Given records:
Definition zeroResources : PluginResources := mkResources 0 0 (f64_of_Z 0) 0 false 0.
Definition zeroManifest : Manifest :=
  mkManifest "" "" "" "" "" "" "" "" false false zeroResources "" "" false [].

(** A zero [time.Time] is [None]. *)
Record SignatureKey := mkKey {
  KeyID : string; PublicKey : string; ExpiresAt : option Z; RevokedAt : option Z }.

(** A manifest file: its value, or what the decoder had filled in when it
    failed. *)
Inductive manifest_file := ManifestData (m : Manifest) | ManifestGarbage (partial : Manifest).

Record plugin_state := mkState {
  files : gmap string (string * Z);
  dirs : gmap string Z;
  manifests : gmap string manifest_file;
  signatureKeys : gmap string SignatureKey;
  keyCache : gmap string (SignatureKey * Z);
  environ : gmap string string }.

Definition with_files m (s : plugin_state) : plugin_state :=
  mkState m (dirs s) (manifests s) (signatureKeys s) (keyCache s) (environ s).
Definition with_dirs m (s : plugin_state) : plugin_state :=
  mkState (files s) m (manifests s) (signatureKeys s) (keyCache s) (environ s).
Definition with_manifests m (s : plugin_state) : plugin_state :=
  mkState (files s) (dirs s) m (signatureKeys s) (keyCache s) (environ s).
Definition with_signatureKeys m (s : plugin_state) : plugin_state :=
  mkState (files s) (dirs s) (manifests s) m (keyCache s) (environ s).
Definition with_keyCache m (s : plugin_state) : plugin_state :=
  mkState (files s) (dirs s) (manifests s) (signatureKeys s) m (environ s).
Definition with_environ m (s : plugin_state) : plugin_state :=
  mkState (files s) (dirs s) (manifests s) (signatureKeys s) (keyCache s) m.

Definition Getenv (k : string) (s : plugin_state) : string := default "" (environ s !! k).

(** [os.Stat] succeeds. *)
Definition exists_path (p : string) (s : plugin_state) : bool :=
  bool_decide (is_Some (files s !! p)) || bool_decide (is_Some (dirs s !! p))
  || bool_decide (is_Some (manifests s !! p)).

(** ** Signing keys *)

Definition defaultKeyTTL : Z := 60 * Minute.

Definition KeyCache_Get (now : Z) (keyID : string) (s : plugin_state) : option SignatureKey :=
  match keyCache s !! keyID with
  | None => None
  | Some (key, fetchedAt) => if defaultKeyTTL <? now - fetchedAt then None else Some key
  end.

Definition KeyCache_Set (now : Z) (keyID : string) (key : SignatureKey) (s : plugin_state) : plugin_state :=
  with_keyCache (<[keyID := (key, now)]> (keyCache s)) s.

Definition KeyCache_Invalidate (keyID : string) (s : plugin_state) : plugin_state :=
  with_keyCache (delete keyID (keyCache s)) s.

Definition KeyCache_Clear (s : plugin_state) : plugin_state := with_keyCache ∅ s.
(** The snapshot goroutine can undo a clean shutdown: a copy that
    was queued before the last ids were added replaces the file [Close] wrote,
    and those ids are unknown after the restart. *)
Theorem stale_snapshot_overwrites_Close (s : JobDeduplicationStore)
    (snap : gmap string Z) (disk : option dedup_file) (now : Z) (jobID : string) :
  snapshotCh s = Some snap -> snap !! jobID = None ->
  let '(s1, disk1, _) := Close io_ok s disk in
  exists s2 disk2, snapshotWorker io_ok s1 disk1 = Some (s2, disk2) /\
    fst (load (read_disk disk2) now ∅) !! jobID = None.
Proof.
  intros Hch Hnone. unfold Close, save, saveSnapshot, snapshotWorker. simpl.
  assert (Hs : snapshotCh (if cleanupTimer s then with_timer s false else s) = Some snap)
    by (by destruct (cleanupTimer s)).
  rewrite Hs. eexists _, _. split; [done|]. simpl.
  apply map_lookup_filter_None. by left.
Qed.

(** Ten ids are added (the tenth queues a copy), then an eleventh. *)
Definition eleven_ids : JobDeduplicationStore :=
  foldl (fun s j => Add s 0 j) (newJobDeduplicationStore "/d" 0 "" NotExist 0)
    ["0"; "1"; "2"; "3"; "4"; "5"; "6"; "7"; "8"; "9"; "late"].

Lemma stale_snapshot_overwrites_Close_witness :
  Contains (fst (fst (Close io_ok eleven_ids None))) 1 "late" = true /\
  (let '(s1, disk1, _) := Close io_ok eleven_ids None in
   exists s2 disk2, snapshotWorker io_ok s1 disk1 = Some (s2, disk2) /\
     fst (load (read_disk disk2) 1 ∅) !! "late" = None).
Proof.
  split; [vm_compute; reflexivity|].
  refine (stale_snapshot_overwrites_Close eleven_ids
    (default ∅ (snapshotCh eleven_ids)) None 1 "late" _ _); vm_compute; reflexivity.
Defined.
(* ===== verification/BackendClient.v ===== *)
(** * BackendClient: calls of the control plane

    Models [internal/backend/client.go] and the rest of [execution_client.go]: the
    calls that send a request and read a typed answer, and the events that are
    relayed.  A call is its request and what it makes of the outcome; [run_call]
    puts the retrying client of [HttpClient] between the two. *)
From S2P Require Import Prelude GoFloat Json HttpClient Backend Regexp Sanitize.

(** ** Clients *)

Record BackendClient := mkBackendClient {
  deviceID : string;
  orgID : string;
  httpc : HttpClient.Client }.

(** [NewClient] and [NewExecutionClient]; the URL, the key and the token are
    only used through [httpc]. *)
Definition NewBackendClient (url anon token device org : string) : BackendClient :=
  mkBackendClient device org (HttpClient.NewClient url anon token []).

Definition GetDeviceID (c : BackendClient) : string := deviceID c.

Definition FunctionAgentHealthPolicy : string := "/functions/v1/agent_health_policy".
Definition FunctionAssignAgentJob : string := "/functions/v1/assign_agent_job".
Definition FunctionClaimJobsForDevice : string := "/functions/v1/claim_jobs_for_device".
Definition FunctionCompleteJob : string := "/functions/v1/complete_job".
Definition FunctionReportJobError : string := "/functions/v1/report_job_error".
Definition FunctionRelayJobEvent : string := "/functions/v1/relay_job_event".
Definition FunctionNotifyAvailableDevice : string := "/functions/v1/notify_available_device".
Definition FunctionGetStorageConfig : string := "/functions/v1/get_storage_config".
Definition TraceIDHeader : string := "x-trace-id".

(** ** Calls *)

(** A call that is not made because its request cannot be marshalled, or the
    request and what becomes of its outcome. *)
Inductive call (A : Type) :=
  | Unsendable (e : string)
  | Call (path : string) (b : option json) (extra : headers) (answer : outcome -> A).
Arguments Unsendable {A}. Arguments Call {A}.

(** The outcome is read, then the status is tested. *)
Definition read_answer {A} (what unread : string) (k : http_response -> body -> result A) (o : outcome) : result A :=
  match o with
  | Err e => Err e
  | Ok r =>
      match Body r with
      | None => Err (unread +:+ closed_body)
      | Some b => if 300 <=? StatusCode r then Err (status_error what r b) else k r b
      end
  end.

(** The answer decodes, and a refusal with a reason is an error. *)
Definition decode_answer {A} (what : string) (zero : A) (dec : list (string * json) -> A * bool)
    (ok : A -> bool) (reason : A -> string) (r : http_response) (b : body) : result A :=
  match Unmarshal_struct zero dec (body_json b) with
  | (_, Some e) => Err ("invalid JSON from " +:+ what +:+ ": " +:+ e +:+ " | body=" +:+ body_text b)
  | (x, None) =>
      if negb (ok x) && negb (reason x =?s "") then Err (what +:+ " rejected: " +:+ reason x) else Ok x
  end.

Definition typed_answer {A} (what : string) (zero : A) (dec : list (string * json) -> A * bool)
    (ok : A -> bool) (reason : A -> string) : outcome -> result A :=
  read_answer what "failed to read response: " (decode_answer what zero dec ok reason).

(** [post]: only the status is looked at. *)
Definition post_answer (path unread : string) (o : outcome) : error :=
  match o with
  | Err e => Some e
  | Ok r =>
      match Body r with
      | None => Some (unread +:+ closed_body)
      | Some b =>
          if 300 <=? StatusCode r then
            Some (match api_error (body_json b) with
                  | Some e => "API error: " +:+ e
                  | None => "POST " +:+ path +:+ " failed: HTTP " +:+ itoa (StatusCode r) +:+ ": " +:+ body_text b
                  end)
          else None
      end
  end.

Definition device_header (c : BackendClient) : headers := [("x-device-id", deviceID c)].

(** ** Requests and answers *)

Definition num (n : Z) : json := JNum (itoa n).

(** Members whose tag says [omitempty]. *)
Definition unless (empty : bool) (k : string) (v : json) : list (string * json) := if empty then [] else [(k, v)].

Record HealthPolicyResponse := mkPolicy { hp_Ok : bool; Concurrency : Z; LoadFactor : float64; hp_Error : string }.

Record AssignJobResponse := mkAssign {
  aj_Ok : bool; aj_JobID : string; aj_JobType : string; aj_Payload : RawMessage; aj_LeaseTTL : Z; aj_Error : string }.

Record ClaimedJob := mkClaimed {
  cj_JobID : string; cj_JobType : string; cj_Payload : RawMessage; cj_DatasetID : string; cj_ChunkIndex : Z;
  cj_ExecutionID : string; cj_StepIndex : Z; cj_LeaseExpires : string; cj_IsReclaimed : bool; cj_RetryCount : Z }.

(** A missing or null list of jobs is nil. *)
Record ClaimJobsResponse := mkClaims { cl_Ok : bool; Jobs : option (list ClaimedJob); cl_Error : string }.

Record StorageConfig := mkStorageConfig {
  sc_Ok : bool; sc_StorageMode : string; sc_Provider : string; sc_BucketName : string; sc_Region : string;
  sc_Endpoint : string; sc_MountBasePath : string; sc_Credentials : json; sc_Error : string }.

Record CompleteJobResponse := mkCompleted {
  cr_Ok : bool; cr_JobID : string; cr_Status : string; cr_Idempotent : bool; cr_Error : string }.

Record ReportJobErrorResponse := mkReported {
  re_Ok : bool; re_JobID : string; Action : string; RetryCount : Z; MaxRetries : Z; CanRetry : bool; re_Error : string }.

Record DeviceAssignedJob := mkDeviceJob {
  dj_ID : string; dj_JobType : string; dj_Payload : RawMessage; dj_ExecutionID : string;
  dj_ExecutionStepID : string; dj_OrgID : string; dj_Status : string }.

Record RelayJobEvent := mkEvent { Channel : string; Data : json }.

(** [map[string]any], marshalled with its names in order. *)
Definition any_map (m : list (string * json)) : json := JObj (map_of_members m).

Section calls.
(** [strconv.ParseFloat] on a number, the text [json.Marshal] prints for a
    [float64] (none for infinities and NaN), and what it prints for a number
    that was decoded into an interface. *)
Context (parse_float : string -> option float64) (fmt_float : float64 -> option string) (renum : string -> string).

(** *** Decoders *)

Definition decodePolicy (fs : list (string * json)) : HealthPolicyResponse * bool :=
  let '(o, e1) := field dec_bool "ok" false fs in
  let '(c, e2) := field dec_int "concurrency" 0 fs in
  let '(l, e3) := field (dec_float parse_float) "load_factor" (f64_of_Z 0) fs in
  let '(e, e4) := field dec_string "error" "" fs in
  (mkPolicy o c l e, e1 || e2 || e3 || e4).
Definition zeroPolicy : HealthPolicyResponse := mkPolicy false 0 (f64_of_Z 0) "".

Definition zeroAssign : AssignJobResponse := mkAssign false "" "" RawEmpty 0 "".
Definition dec_assign : decoder AssignJobResponse := fun cur j =>
  match j with
  | JObj fs =>
      let '(o, e1) := field dec_bool "ok" (aj_Ok cur) fs in
      let '(i, e2) := field dec_string "job_id" (aj_JobID cur) fs in
      let '(t, e3) := field dec_string "job_type" (aj_JobType cur) fs in
      let '(p, e4) := field dec_raw "payload" (aj_Payload cur) fs in
      let '(l, e5) := field dec_int "lease_ttl_seconds" (aj_LeaseTTL cur) fs in
      let '(e, e6) := field dec_string "error" (aj_Error cur) fs in
      (mkAssign o i t p l e, e1 || e2 || e3 || e4 || e5 || e6)
  | JNull => (cur, false)
  | _ => (cur, true)
  end.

About this task: Every line above from the line with "Definition unless (empty" to the line with "sc_Ok : bool;", inclusive, must be returned exactly; no other line belongs in the reply.

Completed exercise:
Definition unless (empty : bool) (k : string) (v : json) : list (string * json) := if empty then [] else [(k, v)].

Record HealthPolicyResponse := mkPolicy { hp_Ok : bool; Concurrency : Z; LoadFactor : float64; hp_Error : string }.

Record AssignJobResponse := mkAssign {
  aj_Ok : bool; aj_JobID : string; aj_JobType : string; aj_Payload : RawMessage; aj_LeaseTTL : Z; aj_Error : string }.

Record ClaimedJob := mkClaimed {
  cj_JobID : string; cj_JobType : string; cj_Payload : RawMessage; cj_DatasetID : string; cj_ChunkIndex : Z;
  cj_ExecutionID : string; cj_StepIndex : Z; cj_LeaseExpires : string; cj_IsReclaimed : bool; cj_RetryCount : Z }.

(** A missing or null list of jobs is nil. *)
Record ClaimJobsResponse := mkClaims { cl_Ok : bool; Jobs : option (list ClaimedJob); cl_Error : string }.

Record StorageConfig := mkStorageConfig {
  sc_Ok : bool; sc_StorageMode : string; sc_Provider : string; sc_BucketName : string; sc_Region : string;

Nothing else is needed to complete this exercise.